(** * The retrieval and citation pipeline of kg-visualizer.js

    A shallow embedding of the question-answering part of
    [Visualizer/kg-visualizer.js]: [retrieveDocuments] with
    [cosineSimilarity], [extractCitations],
    [renumberCitations], [reorderCitations], [generateAnswerWithCitations],
    [handleCustomQuery] and the event selector's change handler; of the
    presentation, [escapeHtml], [processCitationsInText] and the click on a
    citation; and of the graph, [extractGraphElements] and the click
    handler of [createNetwork];
    followed by their properties.

    Conventions.
    - A JavaScript string is a list of UTF-16 code units, each an [N].
    - A JavaScript Number that comes out of [parseInt] on a run of digits is
      a non-negative integer double or [Infinity]; it is kept as the exact
      value of that double ([Number]).  Counters ([newCounter], array
      indices) stay below 2^53 on every JavaScript string, so they are
      exact and kept in [N].
    - A JavaScript Number that comes out of arithmetic (a component of an
      embedding, a similarity score) is a double, kept as a primitive
      [float]: IEEE 754 binary64 with round to nearest even, with NaN.
    - Code that can throw returns a [result].
    - An asynchronous function is a [prog]: a tree of awaited calls, with
      the globals it leaves at each of them. *)

From Stdlib Require Import NArith ZArith Lia List String Ascii Floats.
From stdpp Require Import base numbers option list gmap sorting.

Local Open Scope N_scope.

(* ================================================================== *)
(** * Part I: the program                                              *)
(* ================================================================== *)

(** ** Strings *)

Abbreviation char := N (only parsing).
Abbreviation text := (list N) (only parsing).

(** The code units of an ASCII literal. *)
Definition str (s : string) : text :=
  List.map N_of_ascii (list_ascii_of_string s).

Definition LBRACKET : char := 91.
Definition RBRACKET : char := 93.

(** The regular expression class [\d]: the ASCII digits only. *)
Definition isDigit (c : char) : bool := (48 <=? c) && (c <=? 57).

(** ** Numbers *)

Inductive Number :=
| Fin (n : N)
| Infinity.

#[global] Instance Number_eq_dec : EqDecision Number.
Proof. solve_decision. Defined.

#[global] Instance Number_countable : Countable Number.
Proof.
  apply (inj_countable'
           (fun x => match x with Fin n => Some n | Infinity => None end)
           (fun o => match o with Some n => Fin n | None => Infinity end)).
  intros []; reflexivity.
Defined.

Definition two53 : N := 9007199254740992.
Definition two1024 : N := N.shiftl 1 1024.

(** Rounding of a natural number to the nearest double, ties to even.
    Below 2^53 every integer is a double.  From there on the 53 leading
    bits are kept and the rest is rounded; from 2^1024 on the result is
    [Infinity]. *)
Definition roundToDouble (n : N) : Number :=
  if n <? two53 then Fin n
  else
    let e := N.log2 n - 52 in
    let q := N.shiftr n e in
    let r := n - N.shiftl q e in
    let half := N.shiftl 1 (e - 1) in
    let q' := if (half <? r) || ((r =? half) && N.odd q) then q + 1 else q in
    let v := N.shiftl q' e in
    if v <? two1024 then Fin v else Infinity.

(** The value of a run of decimal digits, read left to right. *)
Definition digitsValueFrom (acc : N) (ds : text) : N :=
  fold_left (fun a c => 10 * a + (c - 48)) ds acc.

Definition digitsValue (ds : text) : N := digitsValueFrom 0 ds.

(** [parseInt] on a non-empty run of ASCII digits (the only strings the
    citation pattern hands to it): radix 10, leading zeros allowed, the
    value rounded to a double. *)
Definition parseInt (ds : text) : Number := roundToDouble (digitsValue ds).

Fixpoint decimalFrom (fuel : nat) (n : N) (acc : text) : text :=
  match fuel with
  | O => acc
  | S fuel' =>
      let acc' := (48 + n mod 10) :: acc in
      if n <? 10 then acc' else decimalFrom fuel' (n / 10) acc'
  end.

(** The decimal numeral of [n], without leading zeros. *)
Definition decimal (n : N) : text := decimalFrom (S (N.to_nat (N.log2 n))) n [].

(** ** Exceptions *)

Inductive exn :=
| TypeError (msg : string)
| Error (msg : text).

Inductive result (A : Type) :=
| Ok (a : A)
| Throw (e : exn).
Arguments Ok {A} a.
Arguments Throw {A} e.

Definition bind {A B} (r : result A) (k : A -> result B) : result B :=
  match r with
  | Ok a => k a
  | Throw e => Throw e
  end.

(** ** The citation pattern [/\[(\d+)\]/g] *)

(** The longest run of digits at the head of [s], and what follows it. *)
Fixpoint spanDigits (s : text) : text * text :=
  match s with
  | c :: s' =>
      if isDigit c then let '(ds, r) := spanDigits s' in (c :: ds, r)
      else ([], s)
  | [] => ([], [])
  end.

(** One attempt to match the pattern at the head of [s]: the captured
    digits and the text after the closing bracket.  [\d+] is greedy and the
    character after a maximal digit run is not a digit, so no shorter run
    can be followed by the closing bracket: there is nothing to backtrack
    to. *)
Definition matchHere (s : text) : option (text * text) :=
  match s with
  | c :: s1 =>
      if c =? LBRACKET then
        match spanDigits s1 with
        | (d :: ds, c2 :: s2) =>
            if c2 =? RBRACKET then Some (d :: ds, s2) else None
        | _ => None
        end
      else None
  | [] => None
  end.

(** A global scan cuts the text into the matches, left to right and not
    overlapping, and the code units between them. *)
Inductive piece :=
| Other (c : char)
| Match (group : text).

Fixpoint scanFrom (fuel : nat) (s : text) : list piece :=
  match fuel with
  | O => []
  | S fuel' =>
      match s with
      | [] => []
      | c :: s' =>
          match matchHere s with
          | Some (ds, rest) => Match ds :: scanFrom fuel' rest
          | None => Other c :: scanFrom fuel' s'
          end
      end
  end.

Definition scan (s : text) : list piece := scanFrom (length s) s.

(** The first capture group of every match, in order: what the loop
    [while ((match = citationPattern.exec(answer)) !== null)] visits. *)
Definition groups (ps : list piece) : list text :=
  omap (fun p => match p with Match g => Some g | Other _ => None end) ps.

Definition execAll (s : text) : list text := groups (scan s).

(** The text of a match with capture group [g]. *)
Definition matchText (g : text) : text := LBRACKET :: g ++ [RBRACKET].

(** [s.replace(citationPattern, fn)]: every match is replaced by what the
    callback returns for its capture group; the rest is copied. *)
Definition replaceAll (s : text) (fn : text -> text) : text :=
  concat (List.map (fun p => match p with
                             | Other c => [c]
                             | Match g => fn g
                             end) (scan s)).

(** ** Arrays *)

(** [a[i]] for an index computed by subtraction: a negative index names
    no element. *)
Definition at_index {A} (a : list A) (i : Z) : option A :=
  if (i <? 0)%Z then None else a !! Z.to_nat i.

(** [a[i] = v] on an array that may have holes ([None]): an index past the
    end extends the array with holes; a negative index, or one past the
    largest array index 2^32 - 2, only sets a property and changes no
    element. *)
Definition store {A} (a : list (option A)) (i : Z) (v : A) : list (option A) :=
  if ((0 <=? i) && (i <? 4294967295))%Z then
    let n := Z.to_nat i in
    <[n := Some v]> (a ++ replicate (S n - length a) None)
  else a.

(** [Array.prototype.sort(compareFn)].  The sort is stable; a comparator
    result is kept by its sign ([Lt] negative, [Gt] positive, [Eq] zero or
    NaN).  For a comparator that orders its arguments consistently the
    result does not depend on the algorithm; insertion from the right is
    used here.  A comparator that returns NaN on some pairs is not
    consistent, and the order is then the engine's own. *)
Fixpoint insertSorted {A} (compareFn : A -> A -> comparison) (x : A) (l : list A) : list A :=
  match l with
  | [] => [x]
  | y :: l' =>
      match compareFn x y with
      | Gt => y :: insertSorted compareFn x l'
      | _ => x :: l
      end
  end.

Definition sort {A} (compareFn : A -> A -> comparison) (l : list A) : list A :=
  foldr (insertSorted compareFn) [] l.

(** The sign of [a - b] on the numbers [parseInt] returns;
    [Infinity - Infinity] is NaN. *)
Definition numberMinus (a b : Number) : comparison :=
  match a, b with
  | Fin x, Fin y => x ?= y
  | Fin _, Infinity => Lt
  | Infinity, Fin _ => Gt
  | Infinity, Infinity => Eq
  end.
Lemma trace_rtrim_pad_sample t tr i :
  starttime tr ≤ grid tr t →
  sample_at (trace_rtrim t true tr) i =
    if decide (i ≤ grid tr t)
    then match sample_at tr i with
         | Some v => Some v
         | None => if decide (starttime tr ≤ i) then Some rzero else None
         end
    else None.
Proof.
  intros Hle. pose proof (npts_nonneg tr) as Hn.
  unfold trace_rtrim. rewrite andb_false_r, orb_false_r.
  destruct (Z.eqb_spec (grid tr t - starttime tr - npts tr + 1) 0) as [E0 | N0].
  { case_decide.
    - destruct (sample_at tr i) eqn:E; [done |].
      case_decide; [| done]. rewrite sample_at_from in E by done.
      apply lookup_ge_None_1 in E. unfold npts in *. lia.
    - apply sample_at_after. lia. }
  destruct (Z.ltb_spec 0 (grid tr t - starttime tr - npts tr + 1)) as [Hpos | Hneg].
  { unfold sample_at. simpl. unfold zeros, npts in *.
    destruct (decide (starttime tr ≤ i)); [| by case_decide].
    rewrite lookup_app. destruct (data tr !! _) eqn:E; [| apply lookup_ge_None_1 in E].
    - apply lookup_lt_Some in E. case_decide; [done | lia].
    - case_decide.
      + apply lookup_replicate_2. lia.
      + apply lookup_ge_None_2. rewrite length_replicate. lia. }
  destruct (Z.ltb_spec (grid tr t) (starttime tr)); [lia |].
  unfold sample_at. simpl. unfold npts in *.
  destruct (decide (starttime tr ≤ i)); [| by case_decide].
  case_decide.
  - rewrite lookup_take_lt by (destruct (Z.eqb_spec (grid tr t) (starttime tr)); lia).
    destruct (data tr !! _) eqn:E; [done |].
    apply lookup_ge_None_1 in E. lia.
  - apply lookup_take_ge. destruct (Z.eqb_spec (grid tr t) (starttime tr)); lia.
Qed.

--------------------

Exercise instructions: Starting with the line that holds "Infinity => Eq" and ending with the line that holds "- apply lookup_lt_Some", retype every line in the data above exactly, and nothing else.

Task solution:
  | Infinity, Infinity => Eq
  end.
Lemma trace_rtrim_pad_sample t tr i :
  starttime tr ≤ grid tr t →
  sample_at (trace_rtrim t true tr) i =
    if decide (i ≤ grid tr t)
    then match sample_at tr i with
         | Some v => Some v
         | None => if decide (starttime tr ≤ i) then Some rzero else None
         end
    else None.
Proof.
  intros Hle. pose proof (npts_nonneg tr) as Hn.
  unfold trace_rtrim. rewrite andb_false_r, orb_false_r.
  destruct (Z.eqb_spec (grid tr t - starttime tr - npts tr + 1) 0) as [E0 | N0].
  { case_decide.
    - destruct (sample_at tr i) eqn:E; [done |].
      case_decide; [| done]. rewrite sample_at_from in E by done.
      apply lookup_ge_None_1 in E. unfold npts in *. lia.
    - apply sample_at_after. lia. }
  destruct (Z.ltb_spec 0 (grid tr t - starttime tr - npts tr + 1)) as [Hpos | Hneg].
  { unfold sample_at. simpl. unfold zeros, npts in *.
    destruct (decide (starttime tr ≤ i)); [| by case_decide].
    rewrite lookup_app. destruct (data tr !! _) eqn:E; [| apply lookup_ge_None_1 in E].
    - apply lookup_lt_Some in E. case_decide; [done | lia].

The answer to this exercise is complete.